Amazon’s marketing and redesign efforts for the introduction of the Kindle 2 have shown that Amazon has taken the criticism seriously and has made mimicking Apple’s success their new strategy:
The look and feel of Amazon’s promotional material for the Kindle 2 is very reminiscent of Apple’s material for the iPod and iPhone. Typical elements include a white background, the product compared with an object and glossy reflective surfaces. One could argue that this visual style has simply become commonplace, but at the very least Amazon didn’t make an effort to distinguish themselves from Apple’s visual language.
Apple makes a point of not using articles when referring to their products. Steve Jobs keynotes and Apple’s marketing copy is full of the phrases such as “iPhone will” or “iPod is”. In fact, Apple’s style guide (PDF Link!) explicitly prohibits it:
In general references, don’t use an article. When referring to the user’s particular iPhone, it’s OK to use your.

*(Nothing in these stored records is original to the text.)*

(** The routines whose results on binary64 are those of the platform's
    libm and FFT: they stay unknown. *)
Record library : Type := {
  lib_cos : float -> float;
  lib_sin : float -> float;
  lib_arctan2 : float -> float -> float;
  lib_hanning : nat -> list float;
  lib_rfft_abs : list float -> list float;
  lib_median : list float -> float
}.

(** numpy on binary64, over such routines. The sum is that of [np.sum]
    and [np.mean]; what [np.vdot] adds up is left to BLAS in the source,
    and nothing is stated of its value at this instance. *)
Definition numpy (m : library) : NumPy float := {|
  np_mod := float_mod;
  np_cos := lib_cos m;
  np_sin := lib_sin m;
  np_arctan2 := lib_arctan2 m;
  np_sum := add_reduce;
  np_hanning := lib_hanning m;
  np_rfft_abs := lib_rfft_abs m;
  np_median := lib_median m
|}.
End Binary64.

(** ** Exact: the arithmetic of the design *)

Module Exact.
#[local] Open Scope R_scope.

Definition Rltb (x y : R) : bool := if Rlt_dec x y then true else false.
Definition Rleb (x y : R) : bool := if Rle_dec x y then true else false.
Definition Reqb (x y : R) : bool := if Req_dec_T x y then true else false.

#[export] Instance arith : Arith R := {
  fadd := Rplus;
  fsub := Rminus;
  fmul := Rmult;
  fdiv := Rdiv;
  fabs := Rabs;
  fsqrt := sqrt;
  flt := Rltb;
  fle := Rleb;
  feq := Reqb;
  lt_inf := fun _ => true;
  inf_le := fun _ => false;
  of_int := IZR;
  lit_0_9 := 9 / 10;
  lit_0_1 := 1 / 10;
  lit_1e_10 := / 10 ^ 10;
  lit_1e_12 := / 10 ^ 12;
  lit_1e_9 := / 10 ^ 9;
  np_pi := PI
}.

(** Python's [%]: the remainder of the floored quotient. *)
Definition floor_mod (x y : R) : R := x - IZR (Zfloor (x / y)) * y.

(** [np.arctan2(y, x)] *)
Definition arctan2 (y x : R) : R :=
  if Rlt_dec 0 x then atan (y / x)
  else if Rlt_dec x 0 then
    if Rle_dec 0 y then atan (y / x) + PI else atan (y / x) - PI
  else if Rlt_dec 0 y then PI / 2
  else if Rlt_dec y 0 then - (PI / 2)
  else 0.

Definition sum (l : list R) : R := fold_right Rplus 0 l.

(** [np.hanning(M)] *)
Definition hanning (M : nat) : list R :=
  match M with
  | O => []
  | S O => [1]
  | _ => map (fun k => 1 / 2 + 1 / 2 * cos (PI * IZR (1 - Z.of_nat M + 2 * Z.of_nat k)
                                           / INR (M - 1)))
             (seq 0 M)
  end.

(** [np.abs(np.fft.rfft(x))]: the moduli of the first [N/2+1] terms of the
    discrete Fourier transform. *)
Definition rfft_abs (x : list R) : list R :=
  let N := length x in
  let w := fun (k n : nat) => 2 * PI * INR k * INR n / INR N in
  map (fun k =>
         let re := sum (map (fun p => snd p * cos (w k (fst p))) (combine (seq 0 N) x)) in
         let im := sum (map (fun p => - (snd p * sin (w k (fst p)))) (combine (seq 0 N) x)) in
         sqrt (re * re + im * im))
      (seq 0 (N / 2 + 1)).

Fixpoint insert (v : R) (l : list R) : list R :=
  match l with
  | [] => [v]
  | w :: l' => if Rle_dec v w then v :: l else w :: insert v l'
  end.

Definition sort (l : list R) : list R := fold_right insert [] l.

(** [np.median]; of an empty array numpy gives NaN, which compares false
    with everything; no comparison reads the value 0 given here, the band
    being empty as well. *)
Definition median (l : list R) : R :=
  let s := sort l in
  let n := length l in
  if Nat.even n then (nth (n / 2 - 1) s 0 + nth (n / 2) s 0) / 2
  else nth (n / 2) s 0.

#[export] Instance numpy : NumPy R := {
  np_mod := floor_mod;
  np_cos := cos;
  np_sin := sin;
  np_arctan2 := arctan2;
  np_sum := sum;
  np_hanning := hanning;
  np_rfft_abs := rfft_abs;
  np_median := median
}.
End Exact.


(** ** Notions used by the statements *)

Section Notions.
Context {F : Type} {A : Arith F} {L : NumPy F}.

(** The track object [r] is held by a key of the bank. *)
Definition in_bank (r : nat) (s : bank F) : Prop := In r (values (tracks s)).

(** The [seen] flag of the track object [r], if there is such an object. *)
Definition seen_flag (s : bank F) (r : nat) : option bool :=
  option_map seen (nth_error (heap s) r).

(** The number of keys that hold the object [r]. *)
Definition holders (r : nat) (d : dict F nat) : nat :=
  count_occ Nat.eq_dec (values d) r.

(** A run of [_process_block] over successive blocks and indices. *)
Definition run_blocks (c : config F) (inputs : list (list F * Z)) (s : bank F) : bank F :=
  fold_left (fun s' bn => fst (_process_block c (fst bn) (snd bn) s')) inputs s.

(** The states before each block of a run and after the last. *)
Fixpoint run_states (c : config F) (inputs : list (list F * Z)) (s : bank F) : list (bank F) :=
  match inputs with
  | [] => [s]
  | bn :: rest => s :: run_states c rest (fst (_process_block c (fst bn) (snd bn) s))
  end.

(** The list [rho_vals_block] of each block of a run. *)
Fixpoint rho_lists (c : config F) (inputs : list (list F * Z)) (s : bank F) : list (list F) :=
  match inputs with
  | [] => []
  | bn :: rest =>
    let r := _process_block c (fst bn) (snd bn) s in
    snd r :: rho_lists c rest (fst r)
  end.

(** The blocks and indices the loop of [process_file] hands to
    [_process_block], from the index [n0] on. *)
Fixpoint block_inputs (c : config F) (audio : list F) (offsets : list Z) (n0 : Z)
  : list (list F * Z) :=
  match offsets with
  | [] => []
  | i :: rest =>
    let block := slice audio i (BLOCK c) in
    (block, n0) :: block_inputs c audio rest (n0 + Z.of_nat (length block))
  end.

(** The blend of two frequencies equal to a key is equal to that key: so
    it is on the reals, where [0.9 * f + 0.1 * f] is [f]. *)
Definition ema_fixes_keys : Prop :=
  forall a b k : F, feq a k = true -> feq b k = true -> feq (ema a b) k = true.

(** Every key holds an existing track object whose center frequency is the
    key. *)
Definition keyed_by_f0 (s : bank F) : Prop :=
  forall (k : F) (r : nat),
    In (k, r) (tracks s) ->
    exists st : track F, nth_error (heap s) r = Some st /\ feq (f0 st) k = true.

(** No two keys of the dict are equal. *)
Fixpoint uniq (d : dict F nat) : Prop :=
  match d with
  | [] => True
  | e :: d' => dict_find (fst e) d' = None /\ uniq d'
  end.

(** A well-formed bank: unique keys, one key per track object, every track
    filed under its center frequency. *)
Definition well_formed (s : bank F) : Prop :=
  uniq (tracks s) /\ NoDup (values (tracks s)) /\ keyed_by_f0 s.

(** The track object the peak [freq] goes to in the bank [s]: the one
    filed under the key that lines 100-101 choose and line 104 looks up. *)
Definition peak_target (c : config F) (s : bank F) (freq : F) : option nat :=
  match resolve_peak c s freq with
  | (s1, Some k) => dict_find k (tracks s1)
  | (_, None) => None
  end.

(** None of the peaks goes to the track object [r], in the loop over the
    peaks of a block that starts on the bank [s]. *)
Fixpoint no_peak_for (c : config F) (x : list F) (n0 : Z) (peaks : list F) (s : bank F)
         (r : nat) : Prop :=
  match peaks with
  | [] => True
  | f :: rest =>
    peak_target c s f <> Some r /\ no_peak_for c x n0 rest (process_peak c x n0 s f) r
  end.

(** The track object [r] receives no matching peak in any block of the
    run: a block is rejected by the silence guard, or none of its peaks
    goes to [r]. *)
Fixpoint unmatched (c : config F) (inputs : list (list F * Z)) (s : bank F) (r : nat)
  : Prop :=
  match inputs with
  | [] => True
  | bn :: rest =>
    (silent (fst bn) = true
     \/ no_peak_for c (fst bn) (snd bn) (peak_freqs c (fst bn)) (mark_unseen s) r)
    /\ unmatched c rest (fst (_process_block c (fst bn) (snd bn) s)) r
  end.

(** The instantaneous-frequency histories of the tracks of the bank, in
    the order of the dict. *)
Definition bank_hists (s : bank F) : list (list F) :=
  flat_map (fun e => match nth_error (heap s) (snd e) with
                     | Some st => [finst_hist st]
                     | None => []
                     end)
           (tracks s).

(** A history qualifies with at least 3 entries and a Pearson denominator
    above 1e-9. *)
Definition qualifies (x_hist : list F) : bool :=
  (3 <=? length x_hist) && flt lit_1e_9 (rho_denom x_hist).

(** The Pearson coefficient of a history against its index sequence. *)
Definition pearson (x_hist : list F) : F :=
  fdiv (rho_num x_hist) (rho_denom x_hist).

(** *** The correlation in the words of the specification

    rho = sum (x_i - mean x) (tau_i - mean tau)
          / sqrt (sum (x_i - mean x)^2 * sum (tau_i - mean tau)^2),
    with tau_i = i for i = 0 .. n-1; the sums and the mean are numpy's. *)

Definition spec_mean (l : list F) : F :=
  fdiv (np_sum l) (of_int (Z.of_nat (length l))).

Definition spec_index (n : nat) : list F :=
  map (fun i => of_int (Z.of_nat i)) (seq 0 n).

Definition spec_denominator (x : list F) : F :=
  let t := spec_index (length x) in
  fsqrt (fmul (np_sum (map (fun xi => fmul (fsub xi (spec_mean x)) (fsub xi (spec_mean x)))
                           x))
              (np_sum (map (fun ti => fmul (fsub ti (spec_mean t)) (fsub ti (spec_mean t)))
                           t))).

Definition spec_rho (x : list F) : F :=
  let t := spec_index (length x) in
  fdiv (np_sum (map (fun p => fmul (fsub (fst p) (spec_mean x)) (fsub (snd p) (spec_mean t)))
                    (combine x t)))
       (spec_denominator x).

(** A history contributes with at least 3 entries and a denominator
    above 1e-9. *)
Definition spec_contributes (x : list F) : bool :=
  (3 <=? length x) && flt lit_1e_9 (spec_denominator x).

(** The block values of the specification: the mean of each non-empty
    list of correlations. *)
Definition block_values (rhos : list (list F)) : list F :=
  map np_mean (filter (fun l => negb (Nat.eqb (length l) 0)) rhos).
End Notions.


(** ** Inputs used to exercise the statements *)

(** A configuration with a block of one sample and a tolerance of 4 Hz. *)
Definition cfg_one (timeout : nat) : config R :=
  {| FS := 4; BLOCK := 1; BAND_MIN := 500; BAND_MAX := 18000; PEAK_THRESH := 6%R;
     MAX_TRACKS := 10; TIMEOUT_BLOCKS := timeout; SMOOTH := 8; HIST_LEN := 50 |}.

(** A configuration in which a block of one sample has a peak: one bin, at
    0 Hz, inside the band, and a threshold of 0. The tolerance is 4 Hz. *)
Definition cfg_bin (timeout : nat) : config R :=
  {| FS := 4; BLOCK := 1; BAND_MIN := 0; BAND_MAX := 1; PEAK_THRESH := 0%R;
     MAX_TRACKS := 10; TIMEOUT_BLOCKS := timeout; SMOOTH := 8; HIST_LEN := 50 |}.

(** A configuration with blocks of two samples and a hop of one: the
    bins are 0 Hz and 2 Hz, the band keeps the first, and the threshold
    lets it through whatever the block holds. *)
Definition cfg_two : config R :=
  {| FS := 4; BLOCK := 2; BAND_MIN := 0; BAND_MAX := 1; PEAK_THRESH := (-1)%R;
     MAX_TRACKS := 10; TIMEOUT_BLOCKS := 20; SMOOTH := 8; HIST_LEN := 50 |}.

(** A file of five samples: three blocks, whose sums are 1, -1 and 1. *)
Definition audio_five : list R := [1; 0; -1; 2; 0]%R.

(** The track at 0 Hz of this file after an update: its phase reference and
    its estimates. *)
Definition track_seen (phase : R) (hist : list R) : track R :=
  {| f0 := 0%R; prev_phase := Some phase; finst_hist := hist; mag_hist := [];
     history := []; miss_count := 0; seen := true |}.

Definition bank_seen (phase : R) (hist : list R) : bank R :=
  {| tracks := [(0%R, 0)]; heap := [track_seen phase hist] |}.

(** A configuration with a block of four samples and a hop of two. *)
Definition cfg_four : config R :=
  {| FS := 48000; BLOCK := 4; BAND_MIN := 500; BAND_MAX := 18000; PEAK_THRESH := 6%R;
     MAX_TRACKS := 10; TIMEOUT_BLOCKS := 20; SMOOTH := 8; HIST_LEN := 50 |}.

(** A track at [f] that no block has seen yet, with a given frequency
    history. *)
Definition track_at (f : R) (hist : list R) : track R :=
  {| f0 := f; prev_phase := None; finst_hist := hist; mag_hist := [];
     history := []; miss_count := 0; seen := false |}.

(** A bank that holds this one track. *)
Definition bank_one (f : R) (hist : list R) : bank R :=
  {| tracks := [(f, 0)]; heap := [track_at f hist] |}.

(** The same with a history of three estimates. *)
Definition bank_ramp : bank R := bank_one 100 [1; 2; 3]%R.

(** Files of nine and of four samples of silence. *)
Definition audio_nine : list R := repeat 0%R 9.
Definition audio_four : list R := repeat 0%R 4.

(** The defaults of the analyzer with a block of 1000 samples and room for
    one track: the bins are 48 Hz apart, bin 14 is 672 Hz. *)
Definition cfg_1000 : config float :=
  {| FS := 48000; BLOCK := 1000; BAND_MIN := 500; BAND_MAX := 18000;
     PEAK_THRESH := 6%float;
     MAX_TRACKS := 1; TIMEOUT_BLOCKS := 20; SMOOTH := 8; HIST_LEN := 50 |}.

(** The defaults of [__init__]. *)
Definition cfg_default : config float :=
  {| FS := 48000; BLOCK := 4096; BAND_MIN := 500; BAND_MAX := 18000;
     PEAK_THRESH := 6%float;
     MAX_TRACKS := 10; TIMEOUT_BLOCKS := 20; SMOOTH := 8; HIST_LEN := 50 |}.

Section Moved.
Import Binary64.
#[local] Set Warnings "-inexact-float".
#[local] Open Scope float_scope.

(** A track with a given frequency history, as an update leaves it. *)
Definition track_with (f : float) (hist : list float) : track float :=
  {| f0 := f; prev_phase := Some 0; finst_hist := hist; mag_hist := [];
     history := []; miss_count := 0; seen := true |}.

(** A bank that holds this one track. *)
Definition bank_with (f : float) (hist : list float) : bank float :=
  {| tracks := [(f, 0%nat)]; heap := [track_with f hist] |}.

(** Four estimates that rise by 2.9 Hz from one block to the next. *)
Definition hist_rising : list float := [1000.0; 1002.9; 1005.8; 1008.7].

(** Twenty-two estimates of 17230.6 Hz. *)
Definition hist_flat : list float := repeat 17230.6 22.

(** Six estimates of 1048576.1 Hz. *)
Definition hist_flat_high : list float := repeat 1048576.1 6.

Amazon seems to have made a similar decision in its marketing copy for the Kindle:
Kindle 2 is everything customers tell us they love about the original Kindle […].
3. Product design
The original Kindle was widely lambasted for its industrial design. Comments ranged from “almost modern” to “soviet”. Philippe Starck even called it “a little sad”. The design of the Kindle 2 is markedly different and feels very Apple inspired. Like all iPods, it has a silver, metal back, clear white plastic front, rounded corners and a much more symmetrical design. Amazon has also chosen to emphasise the new model’s thinness, much like Apple did when it introduced the iPod nano model line.
4. End to end experience
With the Kindle, Amazon is taking an “end-to-end” approach. Instead of making the software open, or creating a reference platform, Amazon makes and sells the device, sells the media and even controls the electronic distribution network. This is the same model Apple has followed for the iPod with its iTunes music store. Despite calls from some pundits, such as GDGT’s Ryan Block for Amazon to create a software platform and allow other manufacturers to build devices around their software, Amazon has only take a minor step in that direction with its Kindle application for the iPhone.
This kind of integrated approach seem to have been the more successful strategy in recent years: The iPhone’s triumph over Microsoft’s long-term Windows Mobile strategy for instance seems to indicate that consumers favour ease of use and less complication over variety of choice.
It would be silly to argue that Amazon is to fault for “copying” Apple in any way. But as a newcomer to the CE field, it makes sense they would look to another company with experience in bringing advanced technologies and concepts to the mass market.